(* ===== verification/Strings.v ===== *)
(** * Relayer string helpers, kernel intents and the retry delay

    [lib/strings.js], the routing half of [router.js] and [lib/retry.js] of
    [src/workers/morpheus-relayer]: the canonical request-type token
    ([normalizeRequestType]), the map from a request type to the worker lane that
    serves it ([resolveKernelIntent]), and the exponential backoff with equal
    jitter ([computeRetryDelayMs]). *)
From S2P Require Import Prelude.

(** ** [lib/strings.js] *)

(** [.replace(/[\s-]+/g, '_')]: every maximal run of white space and dashes
    becomes one underscore.  [in_run] says that the previous unit was in a run. *)
Definition sep_char (a : ascii) : bool := js_space a || Ascii.eqb a "-".

Fixpoint replace_sep_runs (in_run : bool) (s : string) : string :=
  match s with
  | "" => ""
  | String a s' =>
      if sep_char a
      then if in_run then replace_sep_runs true s' else String "_" (replace_sep_runs true s')
      else String a (replace_sep_runs false s')
  end.

Definition normalizeRequestType (value : string) : string :=
  replace_sep_runs false (toLowerCase (trim value)).

(** [parseNonNegativeInteger] on a numeric value: [None] is a non-finite number.
    A finite value is given as the quotient [n / d] with [0 < d]; [Math.trunc]
    of a non-negative quotient is its floor. *)
Definition parseNonNegativeInteger (value : option (Z * positive)) : Z :=
  match value with
  | None => 0
  | Some (n, d) => if n <? 0 then 0 else Z.quot n (Zpos d)
  end.

(** [strip0x]: one leading [0x]/[0X] is removed, the rest is kept verbatim. *)
Definition strip0x (value : string) : string :=
  match trim value with
  | String "0" (String "x" rest) | String "0" (String "X" rest) => rest
  | s => s
  end.

(** ** Kernel intents ([router.js]) *)

Record kernel_intent := KernelIntent {
  legacyRequestType : string;
  moduleId : string;
  operation : string;
  workerRoute : string;
  operatorOnly : bool;
}.

#[global] Instance kernel_intent_eq_dec : EqDecision kernel_intent.
Proof. solve_decision. Defined.

Definition resolveKernelIntent (requestType : string) : kernel_intent :=
  let normalized := normalizeRequestType requestType in
  if includes normalized "paymaster" then
    KernelIntent normalized "paymaster.authorize" (normalized ||s "authorize")
      "/paymaster/authorize" false
  else if includes normalized "compute" then
    KernelIntent normalized "compute.run" (normalized ||s "compute")
      "/compute/execute" false
  else if includes normalized "feed" then
    KernelIntent normalized "feed.publish" (normalized ||s "feed")
      "/oracle/feed" true
  else if (normalized =? "rng")%string || includes normalized "vrf"
          || includes normalized "random" then
    KernelIntent normalized "random.generate" (normalized ||s "random")
      "/vrf/random" false
  else if (normalized =? "decrypt")%string || includes normalized "decrypt"
          || includes normalized "reveal" then
    KernelIntent normalized "confidential.decrypt" (normalized ||s "decrypt")
      "/oracle/decrypt" false
  else if startsWith normalized "neodid" then
    if includes normalized "zklogin" then
      KernelIntent normalized "identity.verify" normalized "/neodid/zklogin-ticket" false
    else if includes normalized "recovery" then
      KernelIntent normalized "identity.verify" normalized "/neodid/recovery-ticket" false
    else if includes normalized "action" then
      KernelIntent normalized "identity.verify" normalized "/neodid/action-ticket" false
    else
      KernelIntent normalized "identity.verify" (normalized ||s "neodid_bind")
        "/neodid/bind" false
  else if startsWith normalized "automation_" then
    KernelIntent normalized "automation.run" normalized "/automation/execute" false
  else
    KernelIntent normalized "oracle.fetch" (normalized ||s "privacy_oracle")
      "/oracle/smart-fetch" false.

Definition isOperatorOnlyRequestType (value : string) : bool :=
  operatorOnly (resolveKernelIntent value).

Definition resolveWorkerRoute (requestType : string) : string :=
  workerRoute (resolveKernelIntent requestType).

(** ** Lemmas *)

Definition clean_char (a : ascii) : bool := negb (sep_char a).

Lemma clean_no_space s :
  str_forall clean_char s = true -> str_forall (fun a => negb (js_space a)) s = true.
Proof.
  apply str_forall_impl. intros a. unfold clean_char, sep_char. by destruct (js_space a).
Qed.

Lemma replace_sep_runs_clean b s : str_forall clean_char (replace_sep_runs b s) = true.
Proof.
  revert b. induction s as [|a s IH]; intros b; simpl; [done|].
  destruct (sep_char a) eqn:E; [destruct b|]; simpl; rewrite ?IH; auto.
  unfold clean_char. by rewrite E.
Qed.

Lemma replace_sep_runs_id s : str_forall clean_char s = true -> replace_sep_runs false s = s.
Proof.
  induction s as [|a s IH]; simpl; [done|]. unfold clean_char at 1.
  destruct (sep_char a); simpl; [done|]. intros H. by rewrite IH.
Qed.

Lemma replace_sep_runs_lower b s :
  toLowerCase s = s -> toLowerCase (replace_sep_runs b s) = replace_sep_runs b s.
Proof.
  revert b. induction s as [|a s IH]; intros b; simpl; [done|].
  intros [= Ha Hs]. destruct (sep_char a); [destruct b|]; simpl; by rewrite ?Ha, ?IH.
Qed.

(** The token normalizer is a projection: a normalized token contains no
    separator, is lower case, and normalizes to itself. *)
Lemma normalizeRequestType_clean s : str_forall clean_char (normalizeRequestType s) = true.
Proof. apply replace_sep_runs_clean. Qed.

Lemma normalizeRequestType_lower s :
  toLowerCase (normalizeRequestType s) = normalizeRequestType s.
Proof. apply replace_sep_runs_lower, toLowerCase_idem. Qed.

Lemma normalizeRequestType_idem_aux s :
  normalizeRequestType (normalizeRequestType s) = normalizeRequestType s.
Proof.
  pose proof (normalizeRequestType_clean s) as Hc.
  unfold normalizeRequestType at 1.
  rewrite trim_no_space by (by apply clean_no_space).
  rewrite normalizeRequestType_lower. by apply replace_sep_runs_id.
Qed.

Lemma resolveKernelIntent_normalize_aux s :
  resolveKernelIntent (normalizeRequestType s) = resolveKernelIntent s.
Proof. unfold resolveKernelIntent. by rewrite normalizeRequestType_idem_aux. Qed.

Lemma startsWith_ne s p : p <> "" -> startsWith s p = true -> s <> "".
Proof. destruct s, p; simpl; congruence. Qed.

Lemma resolveKernelIntent_operation_ne s : operation (resolveKernelIntent s) <> "".
Proof.
  unfold resolveKernelIntent.
  repeat case_match; simpl; try (apply or_str_ne; discriminate);
    eapply startsWith_ne; eauto; discriminate.
Qed.

Lemma resolveKernelIntent_legacy s :
  legacyRequestType (resolveKernelIntent s) = normalizeRequestType s.
Proof. unfold resolveKernelIntent. by repeat case_match. Qed.

(** The request-type normalizer is canonical: its image is separator-free
    and lower case, normalizing twice is normalizing once, and the kernel
    intent of a request type is the kernel intent of its normalized token. *)
Theorem normalizeRequestType_canonical : forall s,
  str_forall clean_char (normalizeRequestType s) = true /\
  toLowerCase (normalizeRequestType s) = normalizeRequestType s /\
  normalizeRequestType (normalizeRequestType s) = normalizeRequestType s /\
  resolveKernelIntent (normalizeRequestType s) = resolveKernelIntent s.
Proof.
  auto using normalizeRequestType_clean, normalizeRequestType_lower,
    normalizeRequestType_idem_aux, resolveKernelIntent_normalize_aux.
Qed.

(** ** [lib/retry.js]

    Delays are whole milliseconds; the jitter draw [rng] is a rational of [[0, 1)],
    and the arithmetic of [computeRetryDelayMs] is carried out exactly (the doubles
    of the code represent every [ceiling * (0.5 + 0.5 * r)] of the configured range
    up to the rounding of one product, far below the millisecond [Math.round]
    keeps). *)
From Stdlib Require Import QArith Qround Lqa.
#[local] Open Scope list_scope.
#[local] Open Scope Z_scope.

(** [Math.round]: round half up. *)
Definition math_round (q : Q) : Z := Qfloor (q + (1 # 2)).

(** [Math.min(base * 2 ** Math.max(attempts - 1, 0), max)] *)
Definition retry_ceiling (base max attempts : Z) : Z :=
  Z.min (base * 2 ^ (Z.max (attempts - 1) 0)) max.

Definition computeRetryDelayMs (base max attempts : Z) (rng : Q) : Z :=
  let ceiling := retry_ceiling base max attempts in
  let jitterFactor := ((1 # 2) + (1 # 2) * rng)%Q in
  math_round (inject_Z ceiling * jitterFactor)%Q.

(** ** Properties *)

Lemma math_round_le (q : Q) (z : Z) : (q <= inject_Z z)%Q -> math_round q <= z.
Proof.
  intros H. unfold math_round. rewrite (Zlt_succ_le (Qfloor (q + (1 # 2))) z); [lia|].
  rewrite Zlt_Qlt. eapply Qle_lt_trans; [apply Qfloor_le|].
  unfold Z.succ. rewrite inject_Z_plus. change (inject_Z 1) with 1%Q. lra.
Qed.

Lemma math_round_ge (q : Q) (z : Z) :
  (inject_Z z <= q + (1 # 2))%Q -> z <= math_round q.
Proof.
  intros H. unfold math_round. rewrite <-(Qfloor_Z z). by apply Qfloor_resp_le.
Qed.

Lemma math_round_mono (p q : Q) : (p <= q)%Q -> math_round p <= math_round q.
Proof. intros H. apply Qfloor_resp_le. lra. Qed.

Lemma retry_ceiling_nonneg base max attempts :
  0 <= base -> 0 <= max -> 0 <= retry_ceiling base max attempts.
Proof. intros. unfold retry_ceiling. pose proof (Z.pow_nonneg 2 (Z.max (attempts - 1) 0)). nia. Qed.

Lemma retry_ceiling_mono base max a b :
  0 <= base -> a <= b -> retry_ceiling base max a <= retry_ceiling base max b.
Proof.
  intros Hb Hab. unfold retry_ceiling.
  pose proof (Z.pow_le_mono_r 2 (Z.max (a - 1) 0) (Z.max (b - 1) 0)). nia.
Qed.

Section bounds.
Context (base max attempts : Z) (rng : Q).
Context (Hbase : 0 <= base) (Hmax : 0 <= max) (Hr0 : (0 <= rng)%Q) (Hr1 : (rng < 1)%Q).

Lemma delay_upper_aux : computeRetryDelayMs base max attempts rng <= retry_ceiling base max attempts.
Proof using Type*.
  pose proof (retry_ceiling_nonneg base max attempts Hbase Hmax) as Hc.
  apply math_round_le. rewrite Zle_Qle in Hc. change (inject_Z 0) with 0%Q in Hc.
  rewrite <-(Qmult_1_r (inject_Z (retry_ceiling base max attempts))) at 2.
  nra.
Qed.

Lemma delay_lower_aux : retry_ceiling base max attempts <= 2 * computeRetryDelayMs base max attempts rng.
Proof using Type*.
  pose proof (retry_ceiling_nonneg base max attempts Hbase Hmax) as Hc.
  set (c := retry_ceiling base max attempts) in *.
  assert ((c + 1) / 2 <= computeRetryDelayMs base max attempts rng) as Hd.
  { apply math_round_ge. fold c.
    assert (inject_Z c * (1 # 2) <= inject_Z c * ((1 # 2) + (1 # 2) * rng))%Q as Hm.
    { rewrite Zle_Qle in Hc. change (inject_Z 0) with 0%Q in Hc. nra. }
    assert (2 * inject_Z ((c + 1) / 2) <= inject_Z c + 1)%Q as Hh.
    { change 2%Q with (inject_Z 2). change 1%Q with (inject_Z 1).
      rewrite <-inject_Z_mult, <-inject_Z_plus, <-Zle_Qle.
      pose proof (Z.mul_div_le (c + 1) 2). lia. }
    lra. }
  pose proof (Z.div_mod (c + 1) 2). pose proof (Z.mod_pos_bound (c + 1) 2). lia.
Qed.
End bounds.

• REQUIRED ACTION:
Copy all lines above containing the string "that".

• SOLUTION TO THIS EXERCISE:
    ([normalizeRequestType]), the map from a request type to the worker lane that
    becomes one underscore.  [in_run] says that the previous unit was in a run. *)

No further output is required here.